Stroke risks fade when women stop taking estrogen

CHICAGO — Strokes and other health problems linked with estrogen pills appear to fade when women quit taking them after menopause, the first long-term follow-up of a landmark study found. It’s reassuring news for women who take the hormone in their 50s when menopause usually begins.

The latest study bolsters previous evidence that concerns about breast cancer and heart attacks are largely unfounded for those who take the hormone for a short period of time to relieve hot flashes and other menopause symptoms.

Estrogen-only pills are recommended just for women who have had a hysterectomy, and the study focused only on that group. About 25 percent of women in menopause have had hysterectomies. Other women are prescribed a combination pill of estrogen and progestin because for them, estrogen alone can raise the risk for cancer of the uterus.

The study results don’t really change the advice doctors have been giving for several years now: Take hormones to relieve menopause symptoms in the lowest possible dose for the shortest possible time.

The women in the study took estrogen for about six years and were evaluated for about four years after stopping. Slightly increased risks for strokes and blood clots that were found while they took the pills disappeared during the follow-up. Unfortunately, the bone-strengthening benefit of estrogen disappeared, too. Once women ended it, they had just as many hip fractures during the follow-up as women who’d taken dummy pills.

The research also found that women who started taking estrogen-only pills in their 50s fared better after stopping than women who’d started in their 70s — an age when hormones are generally no longer recommended.

“Our results emphasize the need to counsel women about hormone therapy differently depending on their age and hysterectomy status,” the researchers said in reporting the study to be published in Wednesday’s Journal of the American Medical Association.

The new results are from 10,739 participants in the estrogen-only part of the federal government’s Women’s Health Initiative study — research which shook up conventional wisdom about health benefits of hormones for menopausal women. Study of the estrogen-progestin group was halted in 2002 when risks for heart attacks and breast cancer were linked with the combination hormone pills. The estrogen-only study was halted in 2004 after stroke risks were seen in that group.

The troubling findings prompted many doctors to stop prescribing the pills to prevent chronic health problems and led millions of women to quit taking them.

Doctors now generally recommend hormones only to relieve hot flashes, night sweats that disrupt sleep and vaginal dryness in the lowest possible dose for the shortest possible time. Dr. Jacques Rossouw, who directed the initial research at the National Institutes of Health, said the estrogen follow-up results reinforce guidance “that women can use it shortly after the menopause for a limited period of time and then stop.”
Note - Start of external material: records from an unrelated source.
(* ===== verification/SealProps.v ===== *)
(** * Sealed headers: what the builder seals, the worker opens *)

From S2P Require Import Prelude RustStd DataChunk Search AssignmentFb Sealing Columns Instances.
From S2P Require Import WorkerBuilder WorkerReader.
From Stdlib Require Import ZArith Lia Ascii String.
From stdpp Require Import base sets strings gmap sorting numbers list.

Open Scope Z_scope.

(** ** Definitions *)

Section seal.
Context `{BuildProfile, PeerIdOps, CryptoOps}.

(** The identity written with the headers is the builder's public key. *)
Definition identity_inv (b : WorkerAssignmentBuilder) : Prop :=
  match wb_common_identity b with
  | Some bytes => bytes = pk_as_bytes (public_key (wb_common_secret_key b))
  | None => True
  end.

(** The headers of worker [id] as the worker reads them. *)
Definition header_map (id signature : str) : gmap str str :=
  <[lit "worker-signature" := signature]> (<[lit "worker-id" := id]> ∅).

(** ** Opening *)

Lemma identity_inv_new secret rng : identity_inv (new_with_rng secret rng).
Proof. unfold new_with_rng. by destruct (generate_key rng). Qed.

Lemma generate_headers_Ok id t b h b' :
  generate_encrypted_headers id t b = (Ok h, b') -> identity_inv b ->
  exists nonce c rng',
    encrypt_with_rng id (wb_common_secret_key b)
      (as_bytes (header_json (peer_to_string id)
         (timed_hmac (peer_to_string id) (wb_cloudflare_storage_secret b) t))) (wb_rng b)
    = (Ok (c, nonce), rng')
    /\ h = mkEncryptedHeaders (pk_as_bytes (public_key (wb_common_secret_key b))) nonce c
    /\ identity_inv b'.
Proof.
  unfold generate_encrypted_headers, identity_inv. intros Hg Hi.
  destruct (encrypt_with_rng _ _ _ _) as [[[c n] | e |] rng']; [| done..].
  destruct (wb_common_identity b) as [bytes |]; simplify_eq; cbn; eauto 10.
Qed.

Lemma encrypt_Ok id sk m rng c n rng' :
  encrypt_with_rng id sk m rng = (Ok (c, n), rng') -> exists y p,
  length (peer_to_bytes id) = 38%nat
  /\ edwards_from_slice (drop 6 (peer_to_bytes id)) = Some y /\ decompress y = Some p
  /\ n = fst (generate_nonce rng) /\ box_encrypt (montgomery_key p) sk n m = Some c.
Proof.
  unfold encrypt_with_rng. destruct (length _ =? 38)%nat eqn:Hl; [zbool | done]. cbn [negb].
  destruct (edwards_from_slice _) as [y |] eqn:Hy; [| done].
  destruct (decompress y) as [p |] eqn:Hp; [| done].
  destruct (generate_nonce rng) as [n' r1] eqn:Hn.
  destruct (box_encrypt _ _ _ _) as [c' |] eqn:Hb; [| done].
  intros [= -> -> _]. eauto 10.
Qed.

(** C37: The headers [add_worker] seals to a worker open with that worker's own
    key, and only carry its id and the timed HMAC of it: [decrypt_headers]
    neither fails nor panics on them. *)
Theorem sealed_headers_open (wp : Keypair -> PeerId) `{!CryptoLaws wp}
    (key : Keypair) s (t : Z) (b b' : WorkerAssignmentBuilder) h
    (Hkey : ed25519_secret key = Some s) (Ht : 0 <= t) (Hi : identity_inv b)
    (Hg : generate_encrypted_headers (wp key) t b = (Ok h, b')) :
  decrypt_headers (Some h) key
  = Ok (header_map (peer_to_string (wp key))
          (timed_hmac (peer_to_string (wp key)) (wb_cloudflare_storage_secret b) t))
  /\ identity_inv b'.
Proof.
  apply generate_headers_Ok in Hg as (n & c & rng' & He & -> & Hi'); [| done].
  split; [| done]. apply encrypt_Ok in He as (y & p & _ & Hy & Hp & -> & Hb).
  destruct (worker_keys key s Hkey) as (y' & p' & sk & _ & Hy' & Hp' & Hsk & Hm).
  rewrite Hy in Hy'. injection Hy' as <-. rewrite Hp in Hp'. injection Hp' as <-.
  rewrite Hm in Hb. apply box_open in Hb.
  unfold decrypt_headers. rewrite Hkey. cbn -[header_json timed_hmac take from_utf8].
  rewrite pk_bytes_roundtrip. cbn -[header_json timed_hmac take from_utf8].
  rewrite Hsk. cbn -[header_json timed_hmac take from_utf8].
  rewrite nonce_length. cbn -[header_json timed_hmac from_utf8].
  rewrite Hb. cbn -[header_json timed_hmac from_utf8].
  rewrite header_json_ascii by (apply peer_string_plain || by apply timed_hmac_plain).
  cbn -[header_json timed_hmac].
  by rewrite json_of_headers by (apply peer_string_plain || by apply timed_hmac_plain).
Qed.
End seal.

(** ** Witness *)

Definition seal_builder : @WorkerAssignmentBuilder toy_peer toy_crypto :=
  @new_with_rng toy_peer toy_crypto (lit "secret") tt.

Definition seal_result := @generate_encrypted_headers toy_peer toy_crypto 5 17 seal_builder.

Definition seal_headers : EncryptedHeaders :=
  match fst seal_result with Ok h => h | _ => mkEncryptedHeaders [] [] [] end.

Lemma seal_result_ok : fst seal_result = Ok seal_headers.
Proof. vm_compute. reflexivity. Qed.

Lemma sealed_headers_open_witness :
  @decrypt_headers toy_crypto (Some seal_headers) 5
  = Ok (header_map (@peer_to_string toy_peer 5)
          (@timed_hmac toy_crypto (@peer_to_string toy_peer 5) (lit "secret") 17))
  /\ @identity_inv toy_peer toy_crypto (snd seal_result).
Proof.
  apply (@sealed_headers_open toy_peer toy_crypto (fun kp => kp) toy_crypto_laws 5 [5] 17
           seal_builder (snd seal_result) seal_headers eq_refl ltac:(lia) I).
  exact (pair_Ok seal_result _ seal_result_ok).
Defined.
When the research began in the 1990s, doctors were still prescribing hormones after menopause, based on the belief the pills were good for bones, the heart and had other benefits beyond relieving menopause symptoms. So the women in the WHI study were taking hormones after menopause, rather than using them to relieve symptoms.

The women in the new study were in their 60s on average, nearly a decade past the age when most women enter menopause. So the overall results don’t necessarily apply to the average U.S. woman now weighing the pros and cons of taking hormones.

One surprising twist in the results: The younger estrogen-takers actually had a lower risk for heart problems, breast cancer and death than those taking dummy pills. Researchers don’t know why and say women should not use that as a reason to take hormones. They hope answers may be found in further research.

The results suggest that for every 10,000 women in their 50s taking estrogen for a year, there would be 12 fewer heart attacks and 13 fewer deaths than among women not on estrogen, said Dr. JoAnn Manson, a study co-author and chief of preventive medicine at Harvard’s Brigham and Women’s Hospital.

However, using the same comparison for women in their 70s, there would be 16 extra heart attacks and 19 extra deaths for those on estrogen versus those not taking the pills, she said.

“It’s really powerful and compelling evidence,” Manson said.

Breast cancer also appeared to be less common in women who’d taken estrogen than among those on dummy pills. An editorial accompanying the study notes that those findings contrast with many studies linking estrogen pills with an increased breast cancer risk.

Andrea LaCroix, the study’s lead author and a researcher at the Fred Hutchinson Cancer Research Center in Seattle, said it’s possible that estrogen didn’t have a harmful effect on breast tissue in women studied because they were taken well after menopause when women’s naturally occurring estrogen levels have declined.

Dr. Graham Colditz, a Washington University researcher who co-wrote the editorial, noted that duration of estrogen use as directed was pretty short during the study, averaging about 3½ years, and most women started taking the hormone years after a hysterectomy or after menstrual periods ended.

“The results really don’t directly translate to how we see women getting hormone therapy in the real world of current American medicine,” Colditz said.